Dix-huit ans avant le déclenchement de la Première Guerre mondiale, Max Weber écrivait :
Seule une incompréhension totale de la politique et un optimisme naïf peuvent méconnaître que la tendance inéluctable de tous les peuples civilisés bourgeoisement constitués débouche sans aucun doute possible, après une période de concurrence extérieurement pacifique, sur le moment où seule la puissance décidera de la part de chacun dans la domination économique de la terre, et donc du niveau de vie de sa population1.
Et, en 1999, Susan Strange affirmait :
Le modèle des États souverains est par nature incapable de corriger et d’inverser les processus de dégradation environnementale qui menacent la survie (…) de notre espèce2.
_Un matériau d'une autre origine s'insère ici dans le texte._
(* ===== verification/Inverse.v ===== *)
(** * Physical pages: addresses, owners and state

    The address arithmetic of ftl_mapping_manager.c ([CALC_FLASH],
    [CALC_BLOCK], [CALC_PAGE]) and, from ftl_inverse_mapping_manager.c, the
    inverse mapping (the list of logical pages that share a physical page) and
    the block state table (a reference count per physical page: [-1] invalid,
    [0] free).  Messages printed on errors are output only. *)

From Stdlib Require Import ZArith Lia List.
From stdpp Require Import base tactics numbers list functions.
From S2P Require Import Prelude Config State Timing.

Open Scope Z_scope.

(** ** Addresses: 64-bit division, truncated to unsigned int *)

Definition CALC_FLASH (ppn : Z) : SM Z :=
  conf sc;
  if (PAGE_NB sc =? 0) || (BLOCK_NB sc =? 0) then mcrash DivByZero
  else mret (u32 (Z.quot (Z.quot ppn (PAGE_NB sc)) (BLOCK_NB sc))).

Definition CALC_BLOCK (ppn : Z) : SM Z :=
  conf sc;
  if (PAGE_NB sc =? 0) || (BLOCK_NB sc =? 0) then mcrash DivByZero
  else mret (u32 (Z.rem (Z.quot ppn (PAGE_NB sc)) (BLOCK_NB sc))).

Definition CALC_PAGE (ppn : Z) : SM Z :=
  conf sc;
  if PAGE_NB sc =? 0 then mcrash DivByZero
  else mret (u32 (Z.rem ppn (PAGE_NB sc))).

(** ** Inverse mapping *)

Definition GET_INVERSE_MAPPING_INFO (ppn : Z) : SM inverse_mapping_entry :=
  arr_load inverse_mapping_table ppn.

Definition INCREASE_INVERSE_MAPPING (ppn lpn : Z) : SM Z :=
  if ppn =? -1 then mret FAIL else
  e ← arr_load inverse_mapping_table ppn;
  (if lpn_cnt e =? 0 then
     st_inverse ppn (mk_inverse_mapping_entry (fingerprint e) 1 [lpn])
   else
     match i_list e with
     | [] => mcrash NullDeref
     | l => st_inverse ppn
              (mk_inverse_mapping_entry (fingerprint e) (s8 (lpn_cnt e + 1)) (l ++ [lpn]))
     end);;
  mret SUCCESS.

(** Unlinking the first node that holds [lpn]; [None] is the dereference of a
    null pointer.  The search ends at the null pointer when no node holds
    [lpn], and a null pointer is the head of an empty list. *)
Definition unlink_node (cnt lpn : Z) (l : list Z) : option (list Z) :=
  match find_pos lpn l with
  | Some O =>
      if cnt =? 1 then Some []
      else match l with _ :: x :: r => Some (x :: r) | _ => None end
  | Some k => Some (delete k l)
  | None =>
      match l with
      | [] => if cnt =? 1 then Some [] else None
      | _ => None
      end
  end.

Definition DECREASE_INVERSE_MAPPING (ppn lpn : Z) : SM Z :=
  if ppn =? -1 then mret FAIL else
  e ← arr_load inverse_mapping_table ppn;
  if lpn_cnt e =? 0 then mret FAIL else
  l ← deref (unlink_node (lpn_cnt e) lpn (i_list e));
  st_inverse ppn (mk_inverse_mapping_entry (fingerprint e) (s8 (lpn_cnt e - 1)) l);;
  mret SUCCESS.

(** ** Block state *)

(** A pointer into the block state table is the index of the entry. *)
Definition GET_BLOCK_STATE_ENTRY (phy_flash_nb phy_block_nb : Z) : SM Z :=
  conf sc; mret (u32 (phy_flash_nb * BLOCK_NB sc + phy_block_nb)).

Definition ld_valid (b_s_entry phy_page_nb : Z) : SM Z :=
  e ← arr_load block_state_table b_s_entry; idx (valid_array e) phy_page_nb.

Definition st_valid (b_s_entry phy_page_nb v : Z) : SM unit :=
  e ← arr_load block_state_table b_s_entry;
  _ ← idx (valid_array e) phy_page_nb;
  st_block_state b_s_entry
    (mk_block_state_entry (valid_page_nb e) (btype e) (erase_count e)
       (zset phy_page_nb v (valid_array e))).

(** The three branches of [UPDATE_BLOCK_STATE_ENTRY]; [false] is its early
    [return FAIL]. *)
Definition mark_valid (b_s_entry phy_page_nb : Z) : SM bool :=
  v ← ld_valid b_s_entry phy_page_nb;
  if 0 <=? v then
    (if v =? 0 then ctr_add stat_ppn_free (-1);; ctr_add stat_ppn_valid 1
     else if v =? 1 then ctr_add stat_ppn_n21 1
     else mret tt);;
    st_valid b_s_entry phy_page_nb (s8 (v + 1));;
    v' ← ld_valid b_s_entry phy_page_nb;
    m ← ctr_get max_valid_array;
    (if m <? v' then ctr_set max_valid_array v' else mret tt);;
    ctr_add stat_lpn_valid 1;;
    mret true
  else mret false.

Definition mark_invalid (b_s_entry phy_page_nb : Z) : SM bool :=
  v ← ld_valid b_s_entry phy_page_nb;
  if 0 <? v then
    (if v =? 1 then
       ctr_add stat_ppn_invalid 1;;
       ctr_add stat_ppn_valid (-1);;
       st_valid b_s_entry phy_page_nb (-1)
     else
       (if v =? 2 then ctr_add stat_ppn_n21 (-1) else mret tt);;
       st_valid b_s_entry phy_page_nb (s8 (v - 1)));;
    ctr_add stat_lpn_valid (-1);;
    mret true
  else mret false.

Definition mark_free (b_s_entry phy_page_nb : Z) : SM bool :=
  v ← ld_valid b_s_entry phy_page_nb;
  if 0 <? v then
    ctr_add stat_ppn_valid (-1);;
    (if 1 <? v then ctr_add stat_ppn_n21 (-1) else mret tt);;
    ctr_add stat_lpn_valid (- v);;
    st_valid b_s_entry phy_page_nb 0;;
    ctr_add stat_ppn_free 1;;
    mret true
  else if v =? -1 then
    ctr_add stat_ppn_invalid (-1);;
    st_valid b_s_entry phy_page_nb 0;;
    ctr_add stat_ppn_free 1;;
    mret true
  else if v =? 0 then mret true
  else mret false.

(** The final recount of the block's valid pages. *)
Definition recount (b_s_entry page_nb : Z) : SM unit :=
  valid_count ← mfold (Z.to_nat page_nb) 0 0 (fun i n =>
    v ← ld_valid b_s_entry i; mret (if 0 <? v then n + 1 else n));
  e ← arr_load block_state_table b_s_entry;
  st_block_state b_s_entry
    (mk_block_state_entry valid_count (btype e) (erase_count e) (valid_array e)).

Definition UPDATE_BLOCK_STATE_ENTRY (phy_flash_nb phy_block_nb phy_page_nb valid : Z) : SM Z :=
  conf sc;
  if (u32 (FLASH_NB sc) <=? phy_flash_nb) || (u32 (BLOCK_NB sc) <=? phy_block_nb)
     || (u32 (PAGE_NB sc) <=? phy_page_nb)
  then mret FAIL else
  b_s_entry ← GET_BLOCK_STATE_ENTRY phy_flash_nb phy_block_nb;
  ok ← (if valid =? VALID then mark_valid b_s_entry phy_page_nb
        else if valid =? INVALID then mark_invalid b_s_entry phy_page_nb
        else if valid =? 0 then mark_free b_s_entry phy_page_nb
        else mret true);
  if (ok : bool) then recount b_s_entry (PAGE_NB sc);; mret SUCCESS
  else mret FAIL.

Definition UPDATE_BLOCK_STATE (phy_flash_nb phy_block_nb type : Z) : SM Z :=
  conf sc;
  b_s_entry ← GET_BLOCK_STATE_ENTRY phy_flash_nb phy_block_nb;
  e ← arr_load block_state_table b_s_entry;
  st_block_state b_s_entry
    (mk_block_state_entry (valid_page_nb e) type (erase_count e) (valid_array e));;
  (if type =? EMPTY_BLOCK then
     mfor (Z.to_nat (PAGE_NB sc)) 0 (fun i =>
       _ ← UPDATE_BLOCK_STATE_ENTRY phy_flash_nb phy_block_nb i 0; mret tt)
   else mret tt);;
  mret SUCCESS.

(** ** The address of a page *)

Definition pages (sc : ssdconf) : Z := FLASH_NB sc * BLOCK_NB sc * PAGE_NB sc.
Definition flash_of (sc : ssdconf) (p : Z) : Z := p / PAGE_NB sc / BLOCK_NB sc.
Definition block_of (sc : ssdconf) (p : Z) : Z := p / PAGE_NB sc mod BLOCK_NB sc.
Definition page_of (sc : ssdconf) (p : Z) : Z := p mod PAGE_NB sc.
Definition addr (sc : ssdconf) (f b i : Z) : Z :=
  (f * BLOCK_NB sc + b) * PAGE_NB sc + i.

(** ** Representation of the two tables

    [R l p] is the number of nodes of physical page [p] that hold [l], [C p]
    its number of nodes, [V p] its reference count in the block state. *)

Record inv_rep (N : Z) (R : Z -> Z -> Z) (C : Z -> Z) (t : list inverse_mapping_entry)
  : Prop := mk_inv_rep {
  ir_len : zlen t = N;
  ir_entry : forall p, 0 <= p < N -> exists fp l,
    zget t p = Some (mk_inverse_mapping_entry fp (C p) l) /\
    zlen l = C p /\ C p <= 127 /\ forall x, occ x l = R x p
}.

(** The count of valid pages may be out of date for the block [stale]. *)
Record blk_rep (sc : ssdconf) (V : Z -> Z) (stale : option Z) (t : list block_state_entry)
  : Prop := mk_blk_rep {
  br_len : zlen t = FLASH_NB sc * BLOCK_NB sc;
  br_entry : forall k, 0 <= k < FLASH_NB sc * BLOCK_NB sc -> exists e,
    zget t k = Some e /\ zlen (valid_array e) = PAGE_NB sc /\
    (forall i, 0 <= i < PAGE_NB sc -> zget (valid_array e) i = Some (V (k * PAGE_NB sc + i))) /\
    (stale <> Some k ->
     valid_page_nb e = sumZ (PAGE_NB sc) (fun i => b2z (0 <? V (k * PAGE_NB sc + i))));
  br_range : forall p, 0 <= p < pages sc -> -1 <= V p <= 127
}.

(** The page statistics are the counts over all pages, modulo 2^64. *)
Record stat_rep (N : Z) (V : Z -> Z) (c : ctr -> Z) : Prop := mk_stat_rep {
  sr_free : c stat_ppn_free = u64 (sumZ N (fun p => b2z (V p =? 0)));
  sr_valid : c stat_ppn_valid = u64 (sumZ N (fun p => b2z (0 <? V p)));
  sr_invalid : c stat_ppn_invalid = u64 (sumZ N (fun p => b2z (V p =? -1)));
  sr_n21 : c stat_ppn_n21 = u64 (sumZ N (fun p => b2z (1 <? V p)));
  sr_lpn : c stat_lpn_valid = u64 (sumZ N (fun p => Z.max 0 (V p)))
}.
Je propose ici quelques commentaires de ces deux citations :
1. Le système-monde industriel, tel que nous le connaissons aujourd’hui, est né de la guerre. Comme le note Geoffrey Parker : En Europe, « Le 16e siècle ne connaît pas plus de dix années de paix totale, le 17e siècle n’en verra que quatre », préparant la puissance militaire grâce à laquelle les états occidentaux, déjà « maîtres de 35% de la surface de la terre en 1800, en dominaient 84% en 1914 » (p. 57 & 65), absorbant ainsi l’essentiel des « ressources naturelles » mondiales, etc. 3
2. Au sein du système-monde industriel, il est possible de distinguer deux types de conflits :
les conflits coloniaux et néocoloniaux entre forces militaires inégales : Depuis la fin de la Première Guerre mondiale, on a assisté à un processus de décolonisation limité à l’indépendance politique formelle, et à l’intégration des nouveaux états au marché mondial dominé par un ensemble de multinationales poursuivant le pillage des « ressources naturelles ».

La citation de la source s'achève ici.